About this exercise: Wherever a line in the records below contains "string", copy that line.

Supplied information:
(** On a state in which [df] is bound to the frame [d], lines 40-41
    give the frame that [rankByMetric] computes from [d]. *)
Lemma store_run_rank (continent : string) (metric : Metric) (top_n : Z)
      (s : Store.State) (d : DataFrame) :
  nth_error (Store.heap s) (Store.df (Store.names s)) = Some d ->
  fst (Store.run_rank argsort nargsort_object continent metric top_n s)
  = rankByMetric argsort nargsort_object d continent metric top_n.
Proof.
  intros Hd.
  unfold Store.run_rank, Store.line_40, Store.line_41, Store.getitem,
    Store.getitem_bool, Store.sort_values, Store.head, rankByMetric,
    filter_continent, Store.bind, Store.read_names, Store.deref, Store.lift,
    Store.new, Store.receiver,
    Store.assign_filtered_df, Store.assign_filtered_sorted, Store.ret.
  simpl. rewrite Hd.
  destruct (getitem d "Continent") as [c | e]; simpl; [ | reflexivity].
  rewrite Hd.
  destruct (getitem_bool d (series_eq c continent)) as [f | e]; simpl;
    [ | reflexivity].
  rewrite nth_error_snoc.
  destruct (sort_values argsort nargsort_object f (metric_label metric))
    as [t | e]; simpl; [ | reflexivity].
  rewrite nth_error_snoc. simpl.
  rewrite length_app. simpl.
  replace (length (Store.heap s ++ [f]) + 1)
    with (length ((Store.heap s ++ [f]) ++ [t]))
    by (rewrite !length_app; simpl; lia).
  now rewrite nth_error_snoc.
Qed.

(** And [safe_get_columns] gives what [safeColumnMeans] computes from
    [d]. *)
Lemma store_comprehension (cols : list string) (s : Store.State)
      (d : DataFrame) :
  nth_error (Store.heap s) (Store.df (Store.names s)) = Some d ->
  Store.comprehension (Store.column_mean nanmean) cols s
  = (mapM (column_mean nanmean d) cols, s).
Proof.
  intros Hd. induction cols as [ | col cols IH]; simpl; [reflexivity | ].
  unfold Store.bind at 1.
  assert (E : Store.column_mean nanmean col s = (column_mean nanmean d col, s)).
  { unfold Store.column_mean, column_mean, Store.getitem, Store.bind,
      Store.read_names,
      Store.deref, Store.lift, Store.ret. simpl. rewrite Hd.
    destruct (getitem d col) as [c | e]; simpl; [ | reflexivity].
    now destruct (series_mean nanmean c). }
  rewrite E. destruct (column_mean nanmean d col) as [m | e]; simpl;
    [ | reflexivity].
  unfold Store.bind. rewrite IH.
  now destruct (mapM (column_mean nanmean d) cols).
Qed.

Solved problem:
Lemma store_run_rank (continent : string) (metric : Metric) (top_n : Z)
Lemma store_comprehension (cols : list string) (s : Store.State)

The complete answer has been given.